▶ WHAT THIS TASK INVOLVES:
When a line in the data below includes "SpecFloat", pick it out and copy it.

(Dataset items)
(* ===== verification/CertPublish.v ===== *)
(** * Hosts: publishing certificate material on macOS

    Models the journalled transaction of [hosts/macos/src/host_cert.rs] that
    publishes a certificate, its pins and its marker, and the recovery of an
    interrupted one, over the journal of [CertJournal] and the marker of
    [CertMarker]; what to publish is decided in [CertProvision].

    A directory maps paths to the contents of plain files; symbolic links,
    which the code refuses, are left out, as are file modes.  A program is a
    function on the directory that also returns every directory it went
    through, so that a crash is a prefix of a run: each operation that writes
    adds the states a crash can leave (a new file empty, torn, whole).  A
    [faults] value says which operations fail: those that need space or change
    a mode, and, apart, renames and removals.

    The theorems are proved in a small program logic with a crash invariant:
    [hoare I P m Q E] says that from [P] every directory [m] goes through
    satisfies [I], and that it ends in [Q] or fails in [E]. *)

From stdpp Require Import strings gmap.
From S2P Require Import Prelude Utf8 RustText CertMarker CertJournal.

(** ** Paths and directories *)

(** A managed file by its position, its staging file, its backup in a
    transaction, the journal and the journal's staging file. *)
Inductive path :=
  | Final (i : nat) | Staging (i : nat) | Backup (id : list Z) (i : nat) | JournalPath | JournalStaging.
#[global] Instance path_eq_dec : EqDecision path. Proof. solve_decision. Defined.
#[global] Instance path_countable : Countable path.
Proof.
  refine (inj_countable'
    (fun p => match p with
      | Final i => inl (inl i) | Staging i => inl (inr i)
      | Backup id i => inr (inl (id, i)) | JournalPath => inr (inr true) | JournalStaging => inr (inr false) end)
    (fun c => match c with
      | inl (inl i) => Final i | inl (inr i) => Staging i
      | inr (inl (id, i)) => Backup id i | inr (inr true) => JournalPath | inr (inr false) => JournalStaging end) _).
  by intros [].
Defined.

Abbreviation directory := (gmap path (list Z)).
(* ===== verification/Float64.v ===== *)
(** * Binary64 arithmetic

    Rust's [f64] by the Standard Library's specification of IEEE 754
    arithmetic ([SpecFloat]) at 53 bits of precision, rounding to nearest with
    ties to even: the operations, comparisons and casts the components use.
    All of it evaluates.  A decimal literal is the quotient of two integers
    that a [f64] holds exactly, which is the nearest [f64] to it. *)

From Stdlib Require Import SpecFloat.
From S2P Require Import Prelude.

Abbreviation f64 := spec_float.

Definition f64_mul : f64 -> f64 -> f64 := SFmul 53 1024.
Definition f64_div : f64 -> f64 -> f64 := SFdiv 53 1024.
Definition f64_add : f64 -> f64 -> f64 := SFadd 53 1024.
Definition f64_sub : f64 -> f64 -> f64 := SFsub 53 1024.
Definition f64_abs : f64 -> f64 := SFabs.
Definition f64_ltb : f64 -> f64 -> bool := SFltb.
Definition f64_leb : f64 -> f64 -> bool := SFleb.
Definition f64_zero : f64 := S754_zero false.

Definition is_nan (x : f64) : bool := match x with S754_nan => true | _ => false end.
Definition is_finite (x : f64) : bool := match x with S754_nan | S754_infinity _ => false | _ => true end.

(** [f64::max] and [f64::min]: a NaN gives the other operand. *)
Definition f64_max (a b : f64) : f64 := if is_nan a then b else if is_nan b then a else if f64_ltb a b then b else a.
Definition f64_min (a b : f64) : f64 := if is_nan a then b else if is_nan b then a else if f64_ltb b a then b else a.

(** An integer [as f64]: the nearest. *)
Definition of_int (z : Z) : f64 := binary_normalize 53 1024 z 0 false.

(** The literal [n / d]. *)
Definition lit (n d : Z) : f64 := f64_div (of_int n) (of_int d).

(** [f64::round] followed by the cast to an unsigned integer of [w] bits: half
    away from zero, then saturating, a NaN giving zero. *)
Definition saturate (w z : Z) : Z := Z.max 0 (Z.min z (umax w)).

Definition round_magnitude (m : positive) (e : Z) : Z :=
  if 0 <=? e then Z.shiftl (Zpos m) e else Z.shiftr (Zpos m + Z.shiftl 1 (- e - 1)) (- e).

Definition round_as (w : Z) (x : f64) : Z :=
  match x with
  | S754_nan | S754_zero _ => 0
  | S754_infinity s => if s then 0 else umax w
  | S754_finite s m e => if s then 0 else saturate w (round_magnitude m e)
  end.

(** [f64::round] kept as a float. *)
Definition f64_round (x : f64) : f64 :=
  match x with
  | S754_finite s m e => binary_normalize 53 1024 (if s then - round_magnitude m e else round_magnitude m e) 0 s
  | _ => x
  end.

(** A float [as] an unsigned integer: towards zero, saturating. *)
Definition trunc_as (w : Z) (x : f64) : Z :=
  match x with
  | S754_nan | S754_zero _ => 0
  | S754_infinity s => if s then 0 else umax w
  | S754_finite s m e => if s then 0 else saturate w (Z.shiftl (Zpos m) e)
  end.

(** [Duration::as_secs_f64] of a duration in nanoseconds. *)
Definition as_secs_f64 (d : Z) : f64 :=
  f64_add (of_int (d / NANOS_PER_SEC)) (f64_div (of_int (d mod NANOS_PER_SEC)) (of_int NANOS_PER_SEC)).

Lemma saturate_range w z : 0 <= w -> 0 <= saturate w z <= umax w.
Proof. intros Hw. unfold saturate, umax. pose proof (Z.pow_pos_nonneg 2 w ltac:(lia) Hw). lia. Qed.

Lemma round_as_range w x : 0 <= w -> 0 <= round_as w x <= umax w.
Proof.
  intros Hw. assert (0 <= umax w) as Hu by (unfold umax; pose proof (Z.pow_pos_nonneg 2 w ltac:(lia) Hw); lia).
  destruct x as [s|s| |[] m e]; simpl; try lia; [destruct s; lia|by apply saturate_range].
Qed.

Lemma trunc_as_range w x : 0 <= w -> 0 <= trunc_as w x <= umax w.
Proof.
  intros Hw. assert (0 <= umax w) as Hu by (unfold umax; pose proof (Z.pow_pos_nonneg 2 w ltac:(lia) Hw); lia).
  destruct x as [s|s| |[] m e]; simpl; try lia; [destruct s; lia|by apply saturate_range].
Qed.

(** The arithmetic on values a reader can check. *)
Example lit_rounds : round_as 64 (f64_mul (of_int 4000000) (lit 72 100)) = 2880000
  /\ round_as 64 (f64_mul (of_int 1000001) (lit 1 2)) = 500001
  /\ trunc_as 32 (lit 29 10) = 2
  /\ round_as 64 (as_secs_f64 1500000000) = 2.
Proof. by vm_compute. Qed.

(** The value of an integral float, and the cast to a signed integer: towards
    zero, saturating. *)
Definition signed_value (x : f64) : Z :=
  match x with S754_finite s m e => (if s then Z.opp else id) (Z.shiftl (Zpos m) e) | _ => 0 end.
Definition saturate_signed (w z : Z) : Z := Z.max (- 2 ^ (w - 1)) (Z.min z (2 ^ (w - 1) - 1)).
Definition trunc_as_signed (w : Z) (x : f64) : Z :=
  match x with
  | S754_infinity s => if s then - 2 ^ (w - 1) else 2 ^ (w - 1) - 1
  | _ => saturate_signed w (signed_value x)
  end.

Lemma trunc_as_signed_range w x : 1 <= w -> in_signed w (trunc_as_signed w x).
Proof.
  intros Hw. pose proof (Z.pow_pos_nonneg 2 (w - 1) ltac:(lia) ltac:(lia)). unfold in_signed.
  destruct x as [s|s| |s m e]; unfold trunc_as_signed, saturate_signed; try lia. destruct s; lia.
Qed.

Example signed_rounds : trunc_as_signed 32 (f64_round (f64_mul (of_int (-1080)) (lit 15 10))) = -1620
  /\ trunc_as_signed 32 (f64_round (lit (-5) 2)) = -3
  /\ trunc_as_signed 32 (lit (-29) 10) = -2.
Proof. by vm_compute. Qed.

▶ ANSWER:
    arithmetic ([SpecFloat]) at 53 bits of precision, rounding to nearest with
From Stdlib Require Import SpecFloat.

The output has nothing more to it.